Three Reasons Why Engineers Should Blog

Blogging is something I've always been terrible at. I need to get better at it. Here are three main reasons why I think so:

1. It helps you organise your thoughts

If not for anything else, blogging is great for organising your thoughts.

I recently went for a job interview. I was asked about why I preferred NodeJS. I prepped for all the generic interview questions such as if I am planning to have kids in the next twelve months. It took me by surprise being asked about something I knew the answer to but didn't prep answering. I ended up doing a brain dump of all the features of NodeJS I liked in contrast to how competing platforms solve the same problem. My interviewer liked my response. However, it wasn't very structured. It didn't sound very well thought out in my mind. In retrospect, I could have provided a much better response had I thought about it beforehand and did a brain dump onto a blog post instead of during the interview.

As the age old saying goes, "you never really learn something until you teach it." Blogging it a great tool to organise and simplify your thoughts for your audience. This helps you clear your thinking and learn from the process.

2. It makes you a better writer

Writing, in my opinion, is the single most important skill in software engineering. It will make you better at producing documentation. Most engineers are so terrible at it that they either end up wasting a lot of time on it or use agile as an excuse to not produce any.

It is not just for producing documentation.
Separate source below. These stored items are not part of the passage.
(** The characters of the URL alphabet are letters, digits, [-] and [_]. *)
Definition url_char (a : Ascii.ascii) : bool :=
  is_digit (byte_val a) || is_lower (byte_val a) || is_upper (byte_val a) || (byte_val a =? 45) || (byte_val a =? 95).
Lemma char64_url v : 0 <= v < 64 -> url_char (char64 url_alphabet v) = true.
Proof.
  intros Hv. assert (H : forallb (fun v => url_char (char64 url_alphabet v)) (map Z.of_nat (seq 0 64)) = true)
    by by vm_compute.
  rewrite forallb_forall in H. apply H, in_map_iff. exists (Z.to_nat v). rewrite in_seq. lia.
Qed.
Definition url_text (s : string) : Prop := Forall (fun a => url_char a = true) (bytes_of s).
Lemma RawURL_text s : url_text (RawURL_Encode s).
Proof.
  unfold url_text, RawURL_Encode, base64_Encode. rewrite bytes_of_string_of.
  eapply list.Forall_impl; [apply encode64_chars, octets_range|].
  intros a (v & Hv & ->). by apply char64_url.
Qed.

#[export] Hint Resolve RawURL_text : haze.
#[global] Opaque sha256 hmac_sha256 RawURL_Encode RawURL_Decode RawStd_Encode RawStd_Decode.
If you are a terrible writer, there is a very good chance that you write terrible code. Maybe you are a lazy thinker. Maybe your thoughts are unorganised, un-prioritised and you miss the point. Maybe you don't understand the context of your software or your requirements. I've seen these reflected on software produced that is full of unnecessary complexity, with jumbled notions running everywhere, with unreadable code, with unsuitable/nerd driven technology choices etc.
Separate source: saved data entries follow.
Definition decodePHCBase64 (value : string) : result string string :=
  match RawStd_Decode value with
  | (raw, true) => Ok raw
  | (_, false) => Err "illegal base64 data"
  end.

(** [verifyArgon2IDPHC] of [auth.go], for the one operator password. *)
Definition verifyArgon2IDPHC (encoded password : string) : result string bool :=
  match Split "$"%char encoded with
  | [_; alg; _; params; salt; out] =>
      if negb (alg =? "argon2id") then Err "unsupported password hash"
      else
        let? params := parseArgon2Params params in
        let? salt := decodePHCBase64 salt in
        let? expected := decodePHCBase64 out in
        Ok (argon2_IDKey password salt (ap_time params) (ap_memory params) (ap_parallelism params)
              (String.length expected) =? expected)
  | _ => Err "unsupported password hash"
  end.

Definition pepperPassword (pepper password : string) : string := hmac_sha256 pepper password.

Definition parseSecureArgon2Hash (encoded : string) : result string (argon2Params * string * string) :=
  match Split "$"%char encoded with
  | [_; alg; version; params; salt; out] =>
      if negb (alg =? "argon2id") || negb (version =? "v=19") then Err "unsupported password hash"
      else
        let? params := parseArgon2Params params in
        if negb ((ap_memory params =? argonMemoryKiB)%Z && (ap_time params =? argonIterations)%Z &&
                 (ap_parallelism params =? argonParallelism)%Z)
        then Err "password hash does not use the required Argon2id profile"
        else
          match decodePHCBase64 salt with
          | Ok salt =>
              if (String.length salt <? argonSaltLength)%nat then Err "password hash salt is invalid"
              else
                match decodePHCBase64 out with
                | Ok expected =>
                    if (String.length expected <? argonOutputLength)%nat || (64 <? String.length expected)%nat
                    then Err "password hash output is invalid"
                    else Ok (params, salt, expected)
                | Err _ => Err "password hash output is invalid"
                end
          | Err _ => Err "password hash salt is invalid"
          end
  | _ => Err "unsupported password hash"
  end.

(** [utf8.ValidString]. *)
Definition ValidString (s : string) : bool := encode (runes s) =? s.

Definition argon_prefix : string :=
  "$argon2id$v=19$m=" +:+ Itoa argonMemoryKiB +:+ ",t=" +:+ Itoa argonIterations +:+ ",p=" +:+ Itoa argonParallelism +:+ "$".
Definition hashPassword (pepper password : string) : M World (result string string) :=
  if negb (ValidString password) || (RuneCountInString password <? 12)%Z
  then ret (Err "password must contain at least 12 characters")
  else if (maxPasswordBytes <? String.length password)%nat then ret (Err "password is too long")
  else
    let peppered := pepperPassword pepper password in
    let! salt := random_bytes argonSaltLength in
    match salt with
    | None => ret (Err "generate password salt")
    | Some salt =>
        let output := argon2_IDKey peppered salt argonIterations argonMemoryKiB argonParallelism argonOutputLength in
        ret (Ok (argon_prefix +:+ RawStd_Encode salt +:+ "$" +:+ RawStd_Encode output))
    end.

(** The wait for one of the two slots ends with an error when the request does. *)
Definition verifyPassword (pepper encoded password : string) : M World (result string bool) :=
  match parseSecureArgon2Hash encoded with
  | Err e => ret (Err e)
  | Ok (params, salt, expected) =>
      let peppered := pepperPassword pepper password in
      let! err := attempt in
      match err with
      | Some e => ret (Err e)
      | None =>
          ret (Ok (argon2_IDKey peppered salt (ap_time params) (ap_memory params) (ap_parallelism params)
                     (String.length expected) =? expected))
      end
  end.

(** ** The secret of the second factor *)

Definition aead_NonceSize : nat := 24.
Definition mfa_data (accountID : string) : string := "haze-mfa-secret:v2:" +:+ accountID.

Definition encryptMFASecret (mfaKey accountID secret : string) : M World (result string string) :=
  let accountID := TrimSpace accountID in
  if accountID =? "" then ret (Err "account ID is required to encrypt an MFA secret")
  else
    let! nonce := random_bytes aead_NonceSize in
    match nonce with
    | None => ret (Err "read random bytes")
    | Some nonce =>
        let sealed := aead_Seal mfaKey nonce secret (mfa_data accountID) in
        ret (Ok ("mfa2." +:+ RawURL_Encode (nonce +:+ sealed)))
    end.

Definition decryptMFASecret (mfaKey accountID encrypted : string) : result string string :=
  let accountID := TrimSpace accountID in
  if accountID =? "" then Err "account ID is required to decrypt an MFA secret"
  else if negb (HasPrefix encrypted "mfa2.") then Err "unsupported MFA secret format"
  else
    match RawURL_Decode (TrimPrefix encrypted "mfa2.") with
    | (_, false) => Err "illegal base64 data"
    | (raw, true) =>
        if (String.length raw <=? aead_NonceSize)%nat then Err "invalid MFA secret ciphertext"
        else
          match aead_Open mfaKey (take_bytes aead_NonceSize raw) (drop_bytes aead_NonceSize raw) (mfa_data accountID) with
          | None => Err "message authentication failed"
          | Some plain => Ok plain
          end
    end.

End secrets.

(** ** Facts *)

(** The characters of the standard alphabet do not separate the parts of a hash. *)
Lemma RawStd_Encode_no_dollar s : ~ In "$"%char (bytes_of (RawStd_Encode s)).
Proof.
  Transparent RawStd_Encode. unfold RawStd_Encode, base64_Encode. Opaque RawStd_Encode.
  rewrite bytes_of_string_of. intros Hin.
  pose proof (encode64_chars std_alphabet _ (octets_range s)) as Hc.
  rewrite List.Forall_forall in Hc. apply Hc in Hin as (v & Hv & E).
  assert (H : forallb (fun v => negb (Ascii.eqb (char64 std_alphabet v) "$")) (map Z.of_nat (seq 0 64)) = true)
    by by vm_compute.
  rewrite forallb_forall in H. assert (Hin : In v (map Z.of_nat (seq 0 64))).
  { apply in_map_iff. exists (Z.to_nat v). rewrite in_seq. lia. }
  apply H in Hin. by rewrite <- E, Ascii.eqb_refl in Hin.
Qed.

Section facts.
Context `{Env} `{SecretToolsOk}.

(** A hash as [hashPassword] writes it, read again. *)
Lemma parseSecureArgon2Hash_written salt out :
  (argonSaltLength <= String.length salt)%nat -> (argonOutputLength <= String.length out <= 64)%nat ->
  parseSecureArgon2Hash (argon_prefix +:+ RawStd_Encode salt +:+ "$" +:+ RawStd_Encode out) =
  Ok (MkParams argonMemoryKiB argonIterations argonParallelism, salt, out).
Proof.
  intros Hs Ho. unfold parseSecureArgon2Hash.
  replace argon_prefix with "$argon2id$v=19$m=65536,t=3,p=4$" by by vm_compute.
  change ("$argon2id$v=19$m=65536,t=3,p=4$" +:+ ?x) with
    ("" +:+ String "$" ("argon2id" +:+ String "$" ("v=19" +:+ String "$" ("m=65536,t=3,p=4" +:+ String "$" x)))).
  change ("$" +:+ ?x) with (String "$" x).
  rewrite !Split_app, Split_last by (try apply RawStd_Encode_no_dollar; cbn; intuition discriminate).
  replace (parseArgon2Params "m=65536,t=3,p=4")
    with (Ok (E := string) (MkParams argonMemoryKiB argonIterations argonParallelism)) by by vm_compute.
  cbn [rbind negb orb andb String.eqb Ascii.eqb Bool.eqb]. unfold decodePHCBase64.
  rewrite !RawStd_Decode_Encode. cbn [ap_memory ap_time ap_parallelism].
  rewrite !Z.eqb_refl. cbn [andb negb].
  replace (String.length salt <? argonSaltLength)%nat with false by (symmetry; apply Nat.ltb_ge; lia).
  replace (String.length out <? argonOutputLength)%nat with false by (symmetry; apply Nat.ltb_ge; lia).
  by replace (64 <? String.length out)%nat with false by (symmetry; apply Nat.ltb_ge; lia).
Qed.

(** What [hashPassword] returns, on every branch. *)
Lemma hashPassword_spec pepper password w : hashPassword pepper password w =
  if negb (ValidString password) || (RuneCountInString password <? 12)%Z
  then (Err "password must contain at least 12 characters", w)
  else if (maxPasswordBytes <? String.length password)%nat then (Err "password is too long", w)
  else match rand_Read (attempts w) argonSaltLength with
       | None => (Err "generate password salt", (random_bytes argonSaltLength w).2)
       | Some salt =>
           (Ok (argon_prefix +:+ RawStd_Encode salt +:+ "$" +:+
                RawStd_Encode (argon2_IDKey (pepperPassword pepper password) salt argonIterations argonMemoryKiB
                                 argonParallelism argonOutputLength)), (random_bytes argonSaltLength w).2)
       end.
Proof. unfold hashPassword. go_cases; try done; rewrite mbind_eq; cbn; by go_cases. Qed.

(** The stored hash accepts a password exactly when Argon2id gives the same
    output for it under the stored salt. *)
Definition password_key (pepper salt password : string) : string :=
  argon2_IDKey (pepperPassword pepper password) salt argonIterations argonMemoryKiB argonParallelism argonOutputLength.
Lemma verifyPassword_hash pepper password hash w w' other :
  (hashPassword pepper password w).1 = Ok hash ->
  exists salt, String.length salt = argonSaltLength /\
    (verifyPassword pepper hash other w').1 =
      match fault (attempts w') with
      | Some e => Err e
      | None => Ok (password_key pepper salt other =? password_key pepper salt password)
      end.
Proof.
  rewrite hashPassword_spec. intros E.
  destruct (negb (ValidString password) || (RuneCountInString password <? 12)%Z); [done|].
  destruct (maxPasswordBytes <? String.length password)%nat; [done|].
  destruct (rand_Read (attempts w) argonSaltLength) as [salt|] eqn:Hs; [|done]. injection E as <-.
  apply rand_length in Hs. exists salt. split; [done|]. unfold password_key.
  unfold verifyPassword. rewrite parseSecureArgon2Hash_written.
  - rewrite mbind_eq. cbn [attempt fst snd]. destruct (fault (attempts w')); [done|].
    cbn [fst ap_time ap_memory ap_parallelism]. by rewrite argon2_length.
  - by rewrite Hs.
  - rewrite argon2_length. vm_compute. lia.
Qed.

(** C34: a stored password hash accepts the password it was made from, whenever a
    slot for the computation is free; it accepts another one exactly when
    Argon2id gives both the same 32 bytes under the stored salt. *)
Theorem password_roundtrip pepper password hash w w' other :
  (hashPassword pepper password w).1 = Ok hash -> fault (attempts w') = None ->
  (verifyPassword pepper hash password w').1 = Ok true /\
  exists salt, String.length salt = argonSaltLength /\
    ((verifyPassword pepper hash other w').1 = Ok true <->
     password_key pepper salt other = password_key pepper salt password).
Proof.
  intros E Hf. split.
  - destruct (verifyPassword_hash pepper password hash w w' password E) as (salt & _ & ->).
    by rewrite Hf, String.eqb_refl.
  - destruct (verifyPassword_hash pepper password hash w w' other E) as (salt & Hs & ->).
    exists salt. split; [done|]. rewrite Hf. split.
    + intros Eq. injection Eq. by apply String.eqb_eq.
    + intros ->. by rewrite String.eqb_refl.
Qed.

Lemma decrypt_encrypted mfaKey id id' secret sealed w :
  (encryptMFASecret mfaKey id secret w).1 = Ok sealed ->
  decryptMFASecret mfaKey id' sealed =
    if TrimSpace id' =? "" then Err "account ID is required to decrypt an MFA secret"
    else if TrimSpace id' =? TrimSpace id then Ok secret else Err "message authentication failed".
Proof.
  unfold encryptMFASecret, decryptMFASecret. intros E.
  destruct (TrimSpace id =? "") eqn:Eid; [done|]. rewrite mbind_eq in E. cbn in E.
  destruct (rand_Read (attempts w) aead_NonceSize) as [nonce|] eqn:Hn; [|done]. injection E as <-.
  destruct (TrimSpace id' =? ""); [done|].
  rewrite HasPrefix_refl_app. cbn [negb]. unfold TrimPrefix. rewrite HasPrefix_refl_app, drop_bytes_app.
  rewrite RawURL_Decode_Encode. apply rand_length in Hn.
  pose proof (aead_longer mfaKey nonce secret (mfa_data (TrimSpace id))) as Hne.
  pose proof (aead_opens mfaKey nonce secret (mfa_data (TrimSpace id))) as Hopen.
  pose proof (aead_bound mfaKey nonce secret (mfa_data (TrimSpace id))) as Hbound.
  set (sealed := aead_Seal _ _ _ _) in *. clearbody sealed.
  replace (String.length (nonce +:+ sealed) <=? aead_NonceSize)%nat with false.
  2:{ symmetry. apply Nat.leb_gt. rewrite String_length_app, Hn. destruct sealed; [done|].
    change (String.length (String a sealed)) with (S (String.length sealed)). lia. }
  rewrite <- Hn, take_bytes_app, drop_bytes_app.
  destruct (String.eqb_spec (TrimSpace id') (TrimSpace id)) as [->|Hid]; [by rewrite Hopen|].
  destruct (aead_Open _ _ _ (mfa_data (TrimSpace id'))) eqn:Ho; [|done]. exfalso. apply Hid.
  assert (Hd : mfa_data (TrimSpace id') = mfa_data (TrimSpace id)).
  { apply Hbound. by rewrite Ho. }
  unfold mfa_data in Hd. apply (f_equal (drop_bytes (String.length "haze-mfa-secret:v2:"))) in Hd.
  by rewrite !drop_bytes_app in Hd.
Qed.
You need to write clean software for someone else to read. You need to produce software that is to the point. You need to produce software that won't make you yourself go "who wrote this" after you've been away from the project for six months. Same applies to writing.

3. Market personal brand

Blogging is a great tool for building and promoting your personal brand. It helps you attract an audience and helps you share your view of the world with them. It may even help you get feedback on your thoughts. It helps you tell your story and shape your personal brand.

In summary, I think blogging is a great tool for improving thinking, writing skills and promoting personal brand.